How to complete this task
Reproduce verbatim the lines of the material below, starting at the line with "PreparedEvent_payload := to_vec" and ending at the line with "let event := PreparedEvent_event", both inclusive; skip the rest.

Exercise material
(* ===== verification/Ledger.v ===== *)
(** * The encrypted event ledger ([crates/ledger/src/sqlcipher.rs])

    Rows of the [events] table, in insertion order, with the columns the
    statements read and write; the other tables of the database belong to
    [Lifecycle].  Payloads are redacted before they are stored.  The parser
    [serde_json::from_str] is a parameter, and so is the answer of SQLite's
    [PRAGMA quick_check]; opening a database (keys, files, migrations) is
    input/output and not modelled. *)

From S2P Require Import Prelude Extern Ids Event Ordering Memory BlobStore Redaction.
From Stdlib Require Import ZArith Lia.
From stdpp Require Import sorting prelude gmap strings pretty.

(** [serde_json::from_str::<Value>], its error as the text it displays. *)
Class JsonParse `{SerdeJson} : Type := value_from_str : string → result string Value.

Definition i64_max : Z := 9223372036854775807.

Inductive LedgerError :=
| KeyMismatch | KeyUnavailable | MigrationFailedReadOnly | RedactionLimitExceeded
| DuplicateConflict | SequenceViolation | LedgerDatabase | LedgerIo
| InvalidPayload (message : string)
| LedgerIntegrityFailed (message : string).
#[export] Instance LedgerError_eq_dec : EqDecision LedgerError.
Proof. solve_decision. Defined.

Record LedgerIntegrityReport := {
  LedgerIntegrityReport_event_count : u64;
  LedgerIntegrityReport_last_committed_sequence : u64;
  LedgerIntegrityReport_recovery_required : bool;
  LedgerIntegrityReport_reason : option string;
}.

(** A row of [events]. *)
Record EventRow := {
  EventRow_mission_id : string;
  EventRow_route_id : string;
  EventRow_sequence : Z;
  EventRow_event_id : string;
  EventRow_schema_version : Z;
  EventRow_kind : string;
  EventRow_occurred_at : string;
  EventRow_payload : string;
  EventRow_raw_evidence : option string;
  EventRow_payload_hash : string;
}.
#[export] Instance EventRow_eq_dec : EqDecision EventRow.
Proof. solve_decision. Defined.

(** Rows of [mission_lifecycle] and [lifecycle_audit]. *)
Record LifecycleRow := {
  LifecycleRow_archived : bool;
  LifecycleRow_deleted : bool;
  LifecycleRow_archived_at : option string;
  LifecycleRow_archive_plan_hash : option string;
}.
Record AuditRow := {
  AuditRow_receipt_id : string;
  AuditRow_operation : string;
  AuditRow_mission_id : string;
  AuditRow_plan_hash : string;
  AuditRow_created_at : string;
  AuditRow_receipt_json : string;
}.

Record EncryptedLedger := {
  EncryptedLedger_redactor : Redactor;
  EncryptedLedger_events : list EventRow;
  EncryptedLedger_blob_refs : gmap string BlobRow;
  EncryptedLedger_mission_blob_refs : gmap (MissionId * string) (u64 * string);
  EncryptedLedger_lifecycle : gmap string LifecycleRow;
  EncryptedLedger_audit : list AuditRow;
}.
(** What [open] leaves of a new database. *)
Definition EncryptedLedger_new : EncryptedLedger := {|
  EncryptedLedger_redactor := Redactor_default; EncryptedLedger_events := [];
  EncryptedLedger_blob_refs := ∅; EncryptedLedger_mission_blob_refs := ∅;
  EncryptedLedger_lifecycle := ∅; EncryptedLedger_audit := [] |}.
Definition set_events (rows : list EventRow) (self : EncryptedLedger) : EncryptedLedger := {|
  EncryptedLedger_redactor := EncryptedLedger_redactor self; EncryptedLedger_events := rows;
  EncryptedLedger_blob_refs := EncryptedLedger_blob_refs self;
  EncryptedLedger_mission_blob_refs := EncryptedLedger_mission_blob_refs self;
  EncryptedLedger_lifecycle := EncryptedLedger_lifecycle self;
  EncryptedLedger_audit := EncryptedLedger_audit self |}.

Definition by_mission (mission : string) (rows : list EventRow) : list EventRow :=
  filter (λ row, EventRow_mission_id row = mission) rows.
(** [ORDER BY sequence]. *)
Definition order_by_sequence (rows : list EventRow) : list EventRow :=
  sort_cmp (λ l r, Z.compare (EventRow_sequence l) (EventRow_sequence r)) rows.
(** [ORDER BY mission_id, sequence]. *)
Definition row_cmp (l r : EventRow) : comparison :=
  then_with (str_cmp (EventRow_mission_id l) (EventRow_mission_id r))
            (Z.compare (EventRow_sequence l) (EventRow_sequence r)).
(** [SELECT sequence .. ORDER BY sequence DESC LIMIT 1]. *)
Definition last_sequence (mission : string) (rows : list EventRow) : option Z :=
  EventRow_sequence <$> last (order_by_sequence (by_mission mission rows)).

Section ledger.
Context `{SerdeJson, Sha256, UuidText, RegexCrate, !JsonParse}.

Record PreparedEvent := {
  PreparedEvent_event : EventEnvelope;
  PreparedEvent_sequence : Z;
  PreparedEvent_payload : string;
  PreparedEvent_raw_evidence : option string;
  PreparedEvent_payload_hash : string;
}.

Definition persisted_payload_hash (payload : Value) : string := sha256_hex (to_vec payload).

Definition redact (redactor : Redactor) (value : Value) : result LedgerError Value :=
  match redact_event redactor value with
  | Ok redacted => Ok (RedactionResult_value redacted)
  | Err _ => Err RedactionLimitExceeded
  end.

(** The part of [append], and the loop body of [append_batch], that comes
    before the transaction. *)
Definition prepare_event (redactor : Redactor) (event : EventEnvelope)
    : result LedgerError PreparedEvent :=
  if negb (has_valid_payload_hash event)
  then Err (InvalidPayload "event payload hash does not match payload") else
  sequence ← (if (EventEnvelope_sequence event <=? i64_max)%Z
              then Ok (EventEnvelope_sequence event) else Err SequenceViolation);
  redacted ← redact redactor (EventEnvelope_payload event);
  raw_evidence ← (match EventEnvelope_raw_evidence event with
                  | None => Ok None
                  | Some value => r ← redact redactor value; Ok (Some (to_vec r))
                  end);
  Ok {| PreparedEvent_event := event; PreparedEvent_sequence := sequence;
        PreparedEvent_payload := to_vec redacted; PreparedEvent_raw_evidence := raw_evidence;
        PreparedEvent_payload_hash := persisted_payload_hash redacted |}.

Definition prepared_row (p : PreparedEvent) : EventRow :=
  let event := PreparedEvent_event p in {|
  EventRow_mission_id := uuid_to_string (EventEnvelope_mission_id event);
  EventRow_route_id := uuid_to_string (EventEnvelope_route_id event);
  EventRow_sequence := PreparedEvent_sequence p;
  EventRow_event_id := uuid_to_string (EventEnvelope_event_id event);
  EventRow_schema_version := EventEnvelope_schema_version event;
  EventRow_kind := EventKind_as_str (EventEnvelope_kind event);
  EventRow_occurred_at := Timestamp_as_str (EventEnvelope_occurred_at event);
  EventRow_payload := PreparedEvent_payload p;
  EventRow_raw_evidence := PreparedEvent_raw_evidence p;
  EventRow_payload_hash := PreparedEvent_payload_hash p |}.

(** [SELECT .. FROM events WHERE event_id = ?1]. *)
Definition find_event (event_id : string) (rows : list EventRow) : option EventRow :=
  find (λ row, str_eqb (EventRow_event_id row) event_id) rows.
(** The eight columns compared with a row that has the same event id. *)
Definition equivalent_row (existing row : EventRow) : bool :=
  str_eqb (EventRow_mission_id existing) (EventRow_mission_id row)
  && (EventRow_sequence existing =? EventRow_sequence row)%Z
  && str_eqb (EventRow_payload_hash existing) (EventRow_payload_hash row)
  && bool_decide (EventRow_raw_evidence existing = EventRow_raw_evidence row)
  && (EventRow_schema_version existing =? EventRow_schema_version row)%Z
  && str_eqb (EventRow_route_id existing) (EventRow_route_id row)
  && str_eqb (EventRow_kind existing) (EventRow_kind row)
  && str_eqb (EventRow_occurred_at existing) (EventRow_occurred_at row).

(** The statements of one event inside the transaction. *)
Definition insert_prepared (p : PreparedEvent) (rows : list EventRow)
    : result LedgerError (list EventRow) :=
  let row := prepared_row p in
  let last := last_sequence (EventRow_mission_id row) rows in
  match find_event (EventRow_event_id row) rows with
  | Some existing => if equivalent_row existing row then Ok rows else Err DuplicateConflict
  | None =>
      if match last with
         | None => negb (EventRow_sequence row =? 1)%Z
         | Some previous => negb (EventRow_sequence row =? previous + 1)%Z
         end
      then Err SequenceViolation else Ok (rows ++ [row])
  end.

Definition encrypted_append (event : EventEnvelope) : stm EncryptedLedger LedgerError unit := λ self,
  match p ← prepare_event (EncryptedLedger_redactor self) event;
        insert_prepared p (EncryptedLedger_events self) with
  | Ok rows => (set_events rows self, Ok tt)
  | Err error => (self, Err error)
  end.

(** The transaction of [append_batch]. *)
Fixpoint insert_all (prepared : list PreparedEvent) (rows : list EventRow)
    : result LedgerError (list EventRow) :=
  match prepared with
  | [] => Ok rows
  | item :: prepared => rows ← insert_prepared item rows; insert_all prepared rows
  end.
Definition append_batch (events : list EventEnvelope) : stm EncryptedLedger LedgerError unit := λ self,
  if is_empty events then (self, Ok tt) else
  match prepared ← mapM (prepare_event (EncryptedLedger_redactor self)) events;
        insert_all prepared (EncryptedLedger_events self) with
  | Ok rows => (set_events rows self, Ok tt)
  | Err error => (self, Err error)
  end.

(** [replay]: the row type's [as u64] cast is the identity on the sequences
    the table holds. *)
Definition ledger_replay_rows (mission_id : string) (self : EncryptedLedger)
    : list (u64 * string * string) :=
  (λ row, ((EventRow_sequence row mod (u64_max + 1))%Z, EventRow_kind row, EventRow_payload row)) <$>
    order_by_sequence (by_mission mission_id (EncryptedLedger_events self)).

Definition decode_row (mission_id : MissionId) (row : EventRow) : result LedgerError EventEnvelope :=
  payload ← map_err (λ _, LedgerDatabase) (value_from_str (EventRow_payload row));
  event_id ← ok_or LedgerDatabase (uuid_parse_str (EventRow_event_id row));
  route_id ← ok_or LedgerDatabase (uuid_parse_str (EventRow_route_id row));
  sequence ← (if (0 <=? EventRow_sequence row)%Z then Ok (EventRow_sequence row)
              else Err LedgerDatabase);
  let event := EventEnvelope_new event_id mission_id route_id sequence
                 (EventKind_visit_str (EventRow_kind row)) payload in
  schema_version ← (if (0 <=? EventRow_schema_version row)%Z
                       && (EventRow_schema_version row <=? 65535)%Z
                    then Ok (EventRow_schema_version row) else Err LedgerDatabase);
  occurred_at ← map_err (λ _, LedgerDatabase) (Timestamp_parse (EventRow_occurred_at row));
  raw_evidence ← (match EventRow_raw_evidence row with
                  | None => Ok None
                  | Some value => v ← map_err (λ _, LedgerDatabase) (value_from_str value); Ok (Some v)
                  end);
  Ok {| EventEnvelope_event_id := EventEnvelope_event_id event;
        EventEnvelope_schema_version := schema_version;
        EventEnvelope_mission_id := EventEnvelope_mission_id event;
        EventEnvelope_route_id := EventEnvelope_route_id event;
        EventEnvelope_agent_run_id := EventEnvelope_agent_run_id event;
        EventEnvelope_sequence := EventEnvelope_sequence event;
        EventEnvelope_occurred_at := occurred_at;
        EventEnvelope_source := EventEnvelope_source event;
        EventEnvelope_confidence := EventEnvelope_confidence event;
        EventEnvelope_kind := EventEnvelope_kind event;
        EventEnvelope_payload := EventEnvelope_payload event;
        EventEnvelope_raw_evidence := raw_evidence;
        EventEnvelope_payload_hash := EventRow_payload_hash row;
        EventEnvelope_correlation_id := EventEnvelope_correlation_id event;
        EventEnvelope_causation_id := EventEnvelope_causation_id event;
        EventEnvelope_links := EventEnvelope_links event |}.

Answer section
        PreparedEvent_payload := to_vec redacted; PreparedEvent_raw_evidence := raw_evidence;
        PreparedEvent_payload_hash := persisted_payload_hash redacted |}.

Definition prepared_row (p : PreparedEvent) : EventRow :=
  let event := PreparedEvent_event p in {|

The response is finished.